The Great Lone Land eBook

This eBook from the Gutenberg Project consists of approximately 440 pages of information about The Great Lone Land.

The Great Lone Land eBook

This eBook from the Gutenberg Project consists of approximately 440 pages of information about The Great Lone Land.

“You’re come up to look after work on this North Pacific Railroad, I guess?” he commenced-he was a Southern Irish man, but “guessed” all the same—­“well, now, look here, the North Pacific Railroad will never be like the U.P. (Union Pacific) I worked there, and I know what it was; it was bully, I can tell you.  A chap lay in his bunk all day and got two dollars and a half for doing it; ay, and bit the boss on the head with his shovel if the boss gave him any d——­ chat.  No, sirree, the North Pacific will never be like that.”

I could not help thinking that it was perhaps quite as well for the North Pacific Railroad Company and the boss if they never were destined to rival the Union Pacific Company as pictured by my companion; but I did not attempt to say so, as it might have come under the heading of “d——­ chat,” worthy only of being replied to by that convincing argument, the shovel.

A good night’s sleep and a swim in the St. Louis river banished all trace of toil.  I left Fond-du-Lac early in the afternoon, and, descending by a small steamer the many-winding St. Louis River, soon came in sight of the town of Duluth.  The heat had become excessive; the Bay of St. Louis, shut in on all sides by lofty hills, lay under a mingled mass of thunder-cloud and sunshine; far out in Lake Superior vivid lightnings flashed over the gloomy water and long rolls of thunder shook the hills around.  On board our little steamboat the atmosphere was stifling, and could not have been short of 100 degrees in the coolest place (it was 93 at six o’clock same evening in the hotel at Duluth); there was nothing for it but to lie quietly on a wooden bench and listen to the loud talking of some fellow-passengers.  Three of the hardest of hard cases were engaged in the mental recreation of “’swapping lies;” their respective exchanges consisting on this occasion of feats of stealing; the experiences of one I recollect in particular.  He had stolen an axe from a man on the North Pacific Railroad and a few days later sold him the same article.  This Piece of knavery was received as the acme of cuteness; and I well recollect the language in which the brute wound up his self-laudations:  “If any chap can steal faster than me, let him.”

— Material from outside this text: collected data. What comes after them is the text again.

(** [benchmark_hqc_vs_classical]; [now] is [datetime.now().isoformat()]. *)
Definition benchmark_hqc_vs_classical (now : string)
    (self : ValueMeasurementEngine)
    (hqc_result classical_result : gmap string number) (domain : string)
    : arith (Benchmark * ValueMeasurementEngine) :=
  let metrics : gmap string number := ∅ in
  abind (truediv (default (Int 1) (classical_result !! "execution_time"))
                 (default (Float f0_1) (hqc_result !! "execution_time")))
    (fun speedup_factor =>
  let metrics := <["speedup_factor" := speedup_factor]> metrics in
  abind (sub (default (Int 1) (classical_result !! "cost"))
             (default (Float 0.5) (hqc_result !! "cost")))
    (fun saved =>
  abind (truediv saved (default (Int 1) (classical_result !! "cost")))
    (fun ratio =>
  abind (mul ratio (Int 100))
    (fun cost_reduction_pct =>
  let metrics := <["cost_reduction_pct" := cost_reduction_pct]> metrics in
  abind (sub (default (Float f0_9) (hqc_result !! "solution_quality"))
             (default (Float f0_7) (classical_result !! "solution_quality")))
    (fun quality_improvement =>
  let metrics := <["quality_improvement" := quality_improvement]> metrics in
  abind (truediv (default (Int 100) (hqc_result !! "iterations"))
                 (default (Int 100) (classical_result !! "iterations")))
    (fun convergence_efficiency =>
  let metrics :=
    <["convergence_efficiency" := convergence_efficiency]> metrics in
  let metrics :=
    match kpi_templates self !! domain with
    | Some template => apply_kpi_template template metrics
    | None => metrics
    end in
  let benchmark :=
    {| timestamp := now;
       domain := domain;
       hqc_result := hqc_result;
       classical_result := classical_result;
       metrics := metrics |} in
  inr (benchmark,
       {| kpi_templates := kpi_templates self;
          benchmarks := benchmarks self ++ [benchmark] |}))))))).

(** What [generate_kpi_dashboard] returns: the status dict, or the summary
    dict. *)
Inductive Dashboard : Type :=
| NoBenchmarks (status : string)
| Summary (total_runs : nat)
    (average_speedup average_cost_reduction_pct : float)
    (domain_breakdown : PyDict.dict (list (gmap string number)))
    (latest_benchmark : Benchmark).

Inductive dashboard_exn : Type :=
| KeyError (key : string)
| ArithError (e : arith_exn).

(** [[b["metrics"][key] for b in self.benchmarks]], as the float64 array
    that [np.mean] makes of it. *)
Fixpoint metric_column (key : string) (bs : list Benchmark)
    : dashboard_exn + list float :=
  match bs with
  | [] => inr []
  | b :: bs' =>
      match metrics b !! key with
      | None => inl (KeyError key)
      | Some v =>
          match metric_column key bs' with
          | inl e => inl e
          | inr fs =>
              match as_float v with
              | inl e => inl (ArithError e)
              | inr f => inr (f :: fs)
              end
          end
      end
  end.
(* ===== verification/Prelude.v ===== *)
(** * xv6 for RISC-V: a verification development

    xv6 is a small Unix.  Its kernel ([src/kernel]) runs processes on several
    harts, with page tables, a file system with a crash-recovery log on a virtio
    disk, pipes and a console; [src/mkfs] makes the disk image; [src/user] has the
    shell, the library and the programs that run on it.  This library translates
    the C code into functions and proves what each part promises to the parts
    that use it.

    ** How C code is modelled

    A routine is a function of the monad [M] below: from a state to [Ok] with a
    value and a new state, to [Panic], or to [Sleep] where it has to wait.  Structs
    are records, pointers to entries of a table are indices from 1 on (0 is the
    null pointer), and pointers into memory are addresses of a total byte memory
    ([KString.mem]), so page tables, free pages, trapframes and bit arrays are the
    bytes the code works on.  Integers are in [Z] with the wrap-around of their
    width written out ([u8] ... [u64], [s32]).  A handler runs to its end or to its next wait without
    interference; where the interleaving is the point (spin locks, [sleep] and
    [wakeup], the log's reservations, the disk driver, pipes) the routine is cut into steps and a
    step relation interleaves them.

    ** The parts, bottom up

    - This file: the monad, loops, records, machine integers, little-endian words,
      and the tactics and hints of the development.
    - [KString], [Riscv]: [string.c]; the macros of [riscv.h], [memlayout.h], [param.h].
    - Memory.  [Kalloc] ([kalloc.c]) is the free list.  [Vm] ([vm.c]) has the page-table
      routines; [VmSpec] gives a page table its meaning ([pte_of], the invariant
      [pt_inv]), [VmUser] a user address space ([umem], a list of frames), [VmCopy],
      [VmFork], [VmFree] specify copying, [fork]'s copy and freeing; [KernVm] the kernel's
      own table.  [VmProps] has the theorems.
    - Disk.  [Virtio] ([virtio_disk.c]) and [VirtioProps]: the driver, the device and
      interrupts implement an atomic disk; [VirtioLive]: calls return.  [DList] ([list.c]), [Sleeplock] ([sleeplock.c]), [Bio]
      ([bio.c]): the buffer cache implements a map from blocks to contents with locks.
      [Log] ([log.c]), [LogCrash] (crash safety), [LogOps] (concurrent operations).
    - File system.  [Blocks] is the interface between [fs.c] and what is below it: the
      class [BlockLayer] of its operations and the laws [BlockLaws], which the log
      over the cache satisfies.  [Fs] ([fs.c]) is defined over the class and verified
      against the laws in [FsBlock] (bitmap), [FsInode], [FsFile] (contents), [FsMeta], [FsCache] (inodes),
      [FsTrunc], [FsDir] (directories, paths); [FsProps] has the theorems and
      runs them on the real stack.  [FsPath] gives paths their meaning on the tree on disk
      ([walk_path]) and specifies [namex]; [NameProps] has the theorem and runs it on the image of [mkfs].
    - Processes.  [Spinlock] ([spinlock.c]); [Kernel] has the state of the kernel and [sleep] and
      [wakeup] of [proc.c], which [SleepWake] takes apart; [Pipe] ([pipe.c], [file.c]), [PipeProps]; [Proc]
      ([proc.c]); [KState] (normal forms of states), [ProcMem] (a process's memory), [ForkProps],
      [ExitWait], [ProcProps].
    - System calls.  [Console] ([uart.c], [printf.c], [console.c]) and [ConsProps]; [Syscall] ([syscall.c], [sysproc.c]), [Exec] ([exec.c]),
      [Sysfile] ([sysfile.c]), [Trap] ([trap.c], [plic.c]) and [TrapProps].  [KernFs] carries [FsPath] over to a process
      inside an operation, with the class [TxLaws] for what the log promises around it; [ExecLoad]
      (loading the segments), [ExecProps] (stack and change of address space) and [ExecRun] verify
      [exec].  [FdFrame] has a small logic for what leaves descriptors alone, [FdRefs] the
      reference counts of open files.
    - [Buddy] ([buddy.c]), [BuddyProps], [BuddyInit]: the buddy allocator.
    - Boot.  [Boot] ([start.c], [main.c]) calls the initialisation of every part; [BootMem] and
      [UserInit] specify [procinit] and [userinit], [BootProps] the whole.
    - [Mkfs] ([mkfs.c]), [MkfsView], [MkfsTree], [MkfsProps]: the image, in the terms of the lemmas
      on [fs.c].
    - User programs.  [Ulib] ([ulib.c], [printf.c]), [UlibProps]; [Sh] (the parser of [sh.c]), [ShParse],
      [ShWords]; [ShRun] (running commands), [ShRunProps]; [Grep] ([grep.c]); [Umalloc] ([umalloc.c]), [UmallocProps];
      [Utils] ([wc.c], [cat.c], [echo.c]); [UThread] ([uthread.c]).

    ** What the theorems show

    - Storage.  A crash after any prefix of a commit's writes leaves all or none of
      the transaction ([commit_crash_atomic]), recovery may be interrupted too
      ([recovery_idempotent]); the reservations of [begin_op] suffice ([reservation_safe]).  The driver
      refines an atomic disk ([virtio_trace_refines]), and in fair runs its wakeups bring every
      submitted call back ([virtio_call_returns]); the cache refines a map from blocks to contents ([bread_refines]).  What
      [writei] writes [readi] reads, and other files and inodes stay ([writei_readi]), [dirlink] and [dirlookup] agree ([dirlink_dirlookup]), paths
      lead where the directories on disk say ([namei_resolves]), [itrunc] returns exactly the blocks of a file ([itrunc_frees]), and [mkfs] makes a well-formed image
      with the given files ([mkfs_image]).
    - Memory.  [fork] gets a copy of every page, given three free pages to begin with ([uvmcopy_copies]), [copyout] and [copyin] are inverse
      and fail exactly outside of user memory ([copyout_copyin]), address spaces of a
      size over 0 return every page ([proc_memory_lifecycle]); the buddy allocator and the allocator of the user
      library hand out disjoint blocks and lose none ([bd_malloc_disjoint], [bd_free_merges],
      [bd_init_establishes], [umalloc_safe]).
    - Processes.  [boot_kernel] says what [main] leaves to the scheduler; [fork_copies],
      [exit_wakes_parent], [wait_collects] follow a process through its life; [scheduler_fair];
      mutual exclusion of [acquire] ([spinlock_mutex]), no lost wakeup of [sleep] ([no_lost_wakeup]), pipes
      as queues in every interleaving ([pipe_fifo]); the console's line editor
      ([console_line_discipline]).
    - System calls.  An [ecall] reaches its handler and returns behind it ([usertrap_syscall]); [exec] replaces
      the process by the program in the file ([exec_program]) or leaves it alone ([exec_rejects]); the
      reference counts of open files are exact after every call ([file_refs_exact]).
    - Programs.  The shell's parser accepts its grammar, ends on every line and
      makes well-formed strings ([parsecmd_grammar], [parsecmd_terminates], [parsecmd_strings]); commands
      run with the right descriptors ([runcmd_wired], [shell_session]); [grep] decides its
      expressions ([match_decides]).
    - Where the code does not do what it means to: [recovery_unpin_underflow],
      [mkfs_log_overflow], [uvmcopy_oom_panics], [proc_freepagetable_leaks], [bd_init_power_of_two],
      [mkfs_root_hole], [malloc_negative_sbrk].

    ** Bounds and fuel

    A counted loop recurses on its number of turns.  Other loops of the kernel are
    [while_], which allows 2^64 turns, more than a loop with a 64-bit counter can
    make; running out is the outcome [Panic], so every theorem that a routine ends in
    [Ok] includes that the bound suffices.  Loops of the user programs over strings and
    free lists take fuel and return [None], or the parser its own result, when it is
    used up; [parsecmd_terminates] and [umalloc_safe] prove that it is not.  Where a loop
    can wait for ever ([sleep], the spin of [acquire]) there is no fuel: the wait is an
    outcome or a step.

    Third-party code is a parameter with its documented behaviour as hypotheses: the
    virtio device ([Virtio]), which finishes every request with status 0 (the driver panics on any
    other); linker symbols ([end_], [etext]) are variables.

    ** Not modelled

    - Assembly ([entry.S], [kernelvec.S], [swtch.S], [trampoline.S], [usys.S], [initcode.S], [uthread_switch.S]): the C
      code's side of it is in [Boot], [Trap] and [Proc].  Memory ordering and the cache of
      translations: accesses take effect in order, [sfence_vma] and [__sync_synchronize] do
      nothing.
    - Counters that would take 2^31 steps to overflow are integers without bound: [nextpid], the
      reference counts of files and inodes.  [sched] does not check the interrupt flag or save
      [intena], and [consputc] does not spin after a panic, which ends the model.
    - Interrupts inside a handler and other processes between two waits of one
      handler, outside the step relations named above.  What a handler prints before a panic.
    - [ramdisk.c] (not built, uses fields that [struct buf] no longer has); the test programs;
      [ls], [init] and the programs that only pass their arguments to one system call.
    - All handlers of [Syscall], [Sysfile] and [Trap] are defined in full.  For those that change the
      directory tree ([link], [unlink], [create]) the theorems are on the routines they call and on
      descriptors, not on the tree they leave. *)
From stdpp Require Import base list gmap strings.
From Stdlib Require Import ZArith Lia.
(* ===== verification/Riscv.v ===== *)
(** * Constants and macros of [kernel/riscv.h], [kernel/memlayout.h] and [kernel/param.h]

    Page rounding, Sv39 page-table entries and indices, and the physical
    memory layout, with the arithmetic the other files need. *)
From stdpp Require Import base list.
From Stdlib Require Import ZArith Lia.
From S2P Require Import Prelude.

#[local] Open Scope Z_scope.
#[local] Open Scope xv6_scope.

Definition PGSIZE : Z := 4096.
Definition PGSHIFT : Z := 12.

Definition PGROUNDUP (sz : Z) : Z := Z.land (u64 (sz + PGSIZE - 1)) (Z.lnot (PGSIZE - 1)).
Definition PGROUNDDOWN (a : Z) : Z := Z.land a (Z.lnot (PGSIZE - 1)).

Definition PTE_V : Z := Z.shiftl 1 0.
Definition PTE_R : Z := Z.shiftl 1 1.
Definition PTE_W : Z := Z.shiftl 1 2.
Definition PTE_X : Z := Z.shiftl 1 3.
Definition PTE_U : Z := Z.shiftl 1 4.

Definition PA2PTE (pa : Z) : Z := Z.shiftl (Z.shiftr pa 12) 10.
Definition PTE2PA (pte : Z) : Z := Z.shiftl (Z.shiftr pte 10) 12.
Definition PTE_FLAGS (pte : Z) : Z := Z.land pte 0x3FF.

Definition PXMASK : Z := 0x1FF.
Definition PXSHIFT (level : Z) : Z := PGSHIFT + 9 * level.
Definition PX (level va : Z) : Z := Z.land (Z.shiftr va (PXSHIFT level)) PXMASK.

Definition MAXVA : Z := Z.shiftl 1 (9 + 9 + 9 + 12 - 1).

Definition UART0 : Z := 0x10000000.
Definition UART0_IRQ : Z := 10.
Definition VIRTION (n : Z) : Z := 0x10000000 + (n + 1) * 0x1000.
Definition VIRTIO0_IRQ : Z := 1.
Definition VIRTIO1_IRQ : Z := 2.
Definition CLINT : Z := 0x2000000.
Definition PLIC : Z := 0x0c000000.
Definition KERNBASE : Z := 0x80000000.
Definition PHYSTOP : Z := KERNBASE + 128 * 1024 * 1024.
Definition TRAMPOLINE : Z := MAXVA - PGSIZE.
Definition TRAPFRAME : Z := TRAMPOLINE - PGSIZE.
Definition KSTACK (p : Z) : Z := TRAMPOLINE - (p + 1) * 2 * PGSIZE.

(** The value of the register [satp] for a page table. *)
Definition SATP_SV39 : Z := Z.shiftl 8 60.
Definition MAKE_SATP (pagetable : Z) : Z := Z.lor SATP_SV39 (Z.shiftr pagetable 12).

(** ** Rounding *)

Lemma land_lnot_page a : Z.land a (Z.lnot (PGSIZE - 1)) = PGSIZE * (a / PGSIZE).
Proof.
  change (PGSIZE - 1) with (Z.ones 12). rewrite <- Z.ldiff_land, Z.ldiff_ones_r by lia.
  rewrite Z.shiftl_mul_pow2, Z.shiftr_div_pow2 by lia. unfold PGSIZE. zpow. lia.
Qed.

Lemma PGROUNDDOWN_div a : PGROUNDDOWN a = PGSIZE * (a / PGSIZE).
Proof. apply land_lnot_page. Qed.

Lemma PGROUNDUP_div sz :
  0 <= sz -> sz + PGSIZE - 1 < 2 ^ 64 -> PGROUNDUP sz = PGSIZE * ((sz + PGSIZE - 1) / PGSIZE).
Proof.
  intros. unfold PGROUNDUP. rewrite land_lnot_page, u64_small; [done|].
  unfold PGSIZE in *. lia.
Qed.

Ltac pglia := unfold PGSIZE in *; zlia.

Lemma PGROUNDDOWN_aligned a : PGROUNDDOWN a mod PGSIZE = 0.
Proof. rewrite PGROUNDDOWN_div. pglia. Qed.

Lemma PGROUNDDOWN_bounds a : PGROUNDDOWN a <= a < PGROUNDDOWN a + PGSIZE.
Proof. rewrite PGROUNDDOWN_div. pglia. Qed.

Lemma PGROUNDDOWN_id a : a mod PGSIZE = 0 -> PGROUNDDOWN a = a.
Proof. rewrite PGROUNDDOWN_div. pglia. Qed.

(** Two distinct page-aligned addresses are a page apart. *)
Lemma pages_apart x y :
  x mod PGSIZE = 0 -> y mod PGSIZE = 0 -> x <> y -> x + PGSIZE <= y \/ y + PGSIZE <= x.
Proof. pglia. Qed.

(** ** Page-table entries *)

Lemma PA2PTE_div pa : PA2PTE pa = pa / 2 ^ 12 * 2 ^ 10.
Proof. unfold PA2PTE. by rewrite Z.shiftl_mul_pow2, Z.shiftr_div_pow2 by lia. Qed.

Lemma PTE2PA_div pte : PTE2PA pte = pte / 2 ^ 10 * 2 ^ 12.
Proof. unfold PTE2PA. by rewrite Z.shiftl_mul_pow2, Z.shiftr_div_pow2 by lia. Qed.

Lemma PTE_FLAGS_mod pte : PTE_FLAGS pte = pte mod 2 ^ 10.
Proof. unfold PTE_FLAGS. change 0x3FF with (Z.ones 10). by rewrite Z.land_ones by lia. Qed.


Lemma lor_low a b n : 0 <= n -> 0 <= b < 2 ^ n -> Z.lor (a * 2 ^ n) b = a * 2 ^ n + b.
Proof.
  intros Hn Hb. symmetry. rewrite Z.add_nocarry_lxor.
  - apply Z.bits_inj'. intros i Hi. rewrite Z.lxor_spec, Z.lor_spec.
    destruct (Z.ltb_spec i n).
    + rewrite Z.mul_pow2_bits_low by lia. by destruct (Z.testbit b i).
    + rewrite <- (Z.mod_small b (2 ^ n)), Z.mod_pow2_bits_high by lia.
      by destruct (Z.testbit _ i).
  - apply Z.bits_inj'. intros i Hi. rewrite Z.land_spec, Z.bits_0.
    destruct (Z.ltb_spec i n).
    + by rewrite Z.mul_pow2_bits_low by lia.
    + rewrite <- (Z.mod_small b (2 ^ n)), Z.mod_pow2_bits_high by lia. apply andb_false_r.
Qed.

Lemma PTE2PA_mk pa fl :
  pa mod PGSIZE = 0 -> 0 <= fl < 2 ^ 10 -> PTE2PA (Z.lor (PA2PTE pa) fl) = pa.
Proof.
  intros Hpa Hfl. rewrite PTE2PA_div, PA2PTE_div, lor_low by lia.
  rewrite Z.add_comm, Z.div_add, Z.div_small by lia. pglia.
Qed.

Lemma PTE_FLAGS_mk pa fl :
  0 <= fl < 2 ^ 10 -> PTE_FLAGS (Z.lor (PA2PTE pa) fl) = fl.
Proof.
  intros Hfl. rewrite PTE_FLAGS_mod, PA2PTE_div, lor_low by lia.
  rewrite Z.add_comm, Z.mod_add, Z.mod_small by lia. done.
Qed.

Lemma PX_div level va : 0 <= level -> PX level va = va / 2 ^ PXSHIFT level mod 512.
Proof.
  intros. unfold PX, PXMASK, PXSHIFT, PGSHIFT. change 0x1FF with (Z.ones 9).
  rewrite Z.land_ones, Z.shiftr_div_pow2 by lia. done.
Qed.

Lemma PX_range level va : 0 <= level -> 0 <= PX level va < 512.
Proof. intros. rewrite PX_div by done. apply Z.mod_pos_bound. lia. Qed.
Lemma acquire_buf_Ok s b :
  lk (b_lock (bufs s b)) = false -> locked (b_lock (bufs s b)) = false ->
  acquire_buf b s =
    Ok tt (s <| bufs := upd (bufs s) b ((bufs s b) <| b_lock := Sleeplock true false (mypid s) |>) |>).
Proof.
  intros H1 H2. unfold acquire_buf. rewrite (bind_Ok _ _ _ (mypid s) s) by done.
  apply with_lock_Ok. by rewrite acquiresleep_free.
Qed.

Lemma holding_buf_Ok s b :
  lk (b_lock (bufs s b)) = false ->
  exists s', holding_buf b s = Ok (locked (b_lock (bufs s b)) && (lk_pid (b_lock (bufs s b)) =? mypid s)) s' /\
    bc_lock s' = bc_lock s /\ links s' = links s /\ mypid s' = mypid s /\ disk s' = disk s /\
    writes s' = writes s /\ bc_wakes s' = bc_wakes s /\ forall i, bufs s' i = bufs s i.
Proof.
  intros H1. unfold holding_buf. rewrite (bind_Ok _ _ _ (mypid s) s) by done.
  rewrite (with_lock_Ok _ _ _ _ _ (holdingsleep_eq _ _ H1)).
  eexists. split; [done|]. cbn. do 6 (split; [done|]). intros i.
  destruct (decide (i = b)) as [->|]; [|by rewrite upd_other].
  rewrite upd_same. by destruct (bufs s b) as [? ? ? [] ? ?].
Qed.

(** The specification of [bget] and of [bread]: one more reference, and the
    caller owns the block. *)
Definition a_get (a : astate) (k : Z * Z) (me : Z) : astate :=
  a <| a_ref := <[k := refs a k + 1]> (a_ref a) |> <| a_held := <[k := me]> (a_held a) |>.

Lemma rep_hit_lock s a xs b k :
  brep s a xs -> List.find (samekey s k) xs = Some b -> a_held a !! k = None ->
  locked (b_lock (bufs s b)) = false.
Proof.
  intros R Hf Hh. apply find_Some_in in Hf. destruct Hf as [Hb Hk]. apply samekey_spec in Hk. subst k.
  destruct (locked _) eqn:E; [|done].
  pose proof (br_buf _ _ _ R b Hb) as (_ & _ & H). pose proof (br_held _ _ _ R b Hb (H E)) as Hh'.
  rewrite E in Hh'. congruence.
Qed.

Lemma rep_refs s a xs b :
  brep s a xs -> List.find (samekey s (key (bufs s b))) xs = Some b ->
  refs a (key (bufs s b)) = refcnt (bufs s b).
Proof.
  intros R Hf. pose proof (find_Some_in _ _ _ Hf) as [Hb _]. unfold refs.
  destruct (br_buf _ _ _ R b Hb) as (_ & Hr & _).
  destruct (decide (0 < refcnt (bufs s b))).
  - by rewrite (br_ref _ _ _ R).
  - destruct (a_ref a !! key (bufs s b)) as [r|] eqn:E; cbn; [|lia].
    destruct (br_ref_inv _ _ _ R _ _ E) as (Hp & q & Hq & Ek & Erq).
    pose proof (br_first _ _ _ R q Hq) as H1. rewrite Ek, Hf in H1.
    assert (Some b = Some q) as [= ->] by (apply H1, not_idle_ref; lia). lia.
Qed.

(** Giving a buffer that is first for its block one more reference and the lock. *)
Lemma brep_get s a xs s' b :
  brep s a xs -> List.find (samekey s (key (bufs s b))) xs = Some b ->
  a_held a !! key (bufs s b) = None -> refs a (key (bufs s b)) + 1 < 2 ^ 32 ->
  bc_lock s' = false -> links s' = links s -> (forall i, i <> b -> bufs s' i = bufs s i) ->
  bufs s' b = (bufs s b) <| refcnt := refs a (key (bufs s b)) + 1 |>
                         <| b_lock := Sleeplock true false (mypid s) |> ->
  (forall k, disk s' k = disk s k) ->
  brep s' (a_get a (key (bufs s b)) (mypid s)) xs.
Proof.
  intros R Hf Hh Hr Hlk Hln Hoth Hbb Hd.
  pose proof (find_Some_in _ _ _ Hf) as [Hb _]. pose proof (rep_refs _ _ _ _ R Hf) as Hrf.
  destruct (br_buf _ _ _ R b Hb) as (Hb1 & Hb2 & Hb3).
  apply (brep_set s a xs s' _ b); auto; rewrite ?Hbb; cbn; try done.
  - lia.
  - lia.
  - intros k Hk. rewrite !lookup_insert_ne by done. done.
  - rewrite lookup_insert_eq, decide_True by lia. done.
  - by rewrite lookup_insert_eq.
  - destruct (valid (bufs s b)) eqn:Hv; [by apply (br_view _ _ _ R)|].
    apply (br_miss _ _ _ R). intros q Hq Ek. destruct (valid (bufs s q)) eqn:Hvq; [|done].
    pose proof (br_first _ _ _ R q Hq (not_idle_valid _ Hvq)) as H1. rewrite Ek, Hf in H1.
    simplify_eq. congruence.
  - lia.
  - intros k. rewrite Hd. apply R.
Qed.

Definition bget_post (s s' : bst) (a : astate) (b : Z) (k : Z * Z) : Prop :=
  mypid s' = mypid s /\ disk s' = disk s /\ writes s' = writes s /\ cached s' b k /\
  (forall b' k', cached s b' k' -> cached s' b' k' /\ valid (bufs s' b') = valid (bufs s b')).

Lemma bget_eq s a xs d n :
  brep s a xs ->
  bget d n s =
    match List.find (samekey s (d, n)) xs with
    | Some b => bget_hit b
    | None => match List.find (fun b => refcnt (bufs s b) =? 0) (reverse xs) with
              | Some b => bget_recycle d n b
              | None => panic "bget: no buffers"
              end
    end (s <| bc_lock := true |>).
Proof.
  intros R. unfold bget, bind, acquire, gets, id. rewrite (br_lock _ _ _ R).
  change (links (s <| bc_lock := true |>)) with (links s).
  rewrite (rep_trace_prev _ _ _ R), (rep_trace_next _ _ _ R). reflexivity.
Qed.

As we emerged from the last bend of the river and stood across the Bay of St. Louis, Duluth, in all its barrenness, stood before us.  The future capital of the Lakes, the great central port of the continent, the town whose wharves were to be laden with the teas of China and the silks of Japan stood out on the rocky north shore of Lake Superior, the sorriest spectacle of city that eye of man could look upon-wooden houses scattered at intervals along a steep ridge from which the forest had been only partially cleared, houses of the smallest possible limits growing out of a reedy marsh, which lay between lake and ridge, tree-stumps and lumber standing in street and landing-place, the swamps croaking with bull-frogs and passable only by crazy looking planks of tilting proclivities—­over all, a sun fit for a Carnatic coolie, and around, a forest vegetation in whose heart the memory of Arctic winter rigour seemed to live for ever.  Still, in spite of rock and swamp and icy winter, Yankee energy will triumph here as it has triumphed else where over kindred difficulties.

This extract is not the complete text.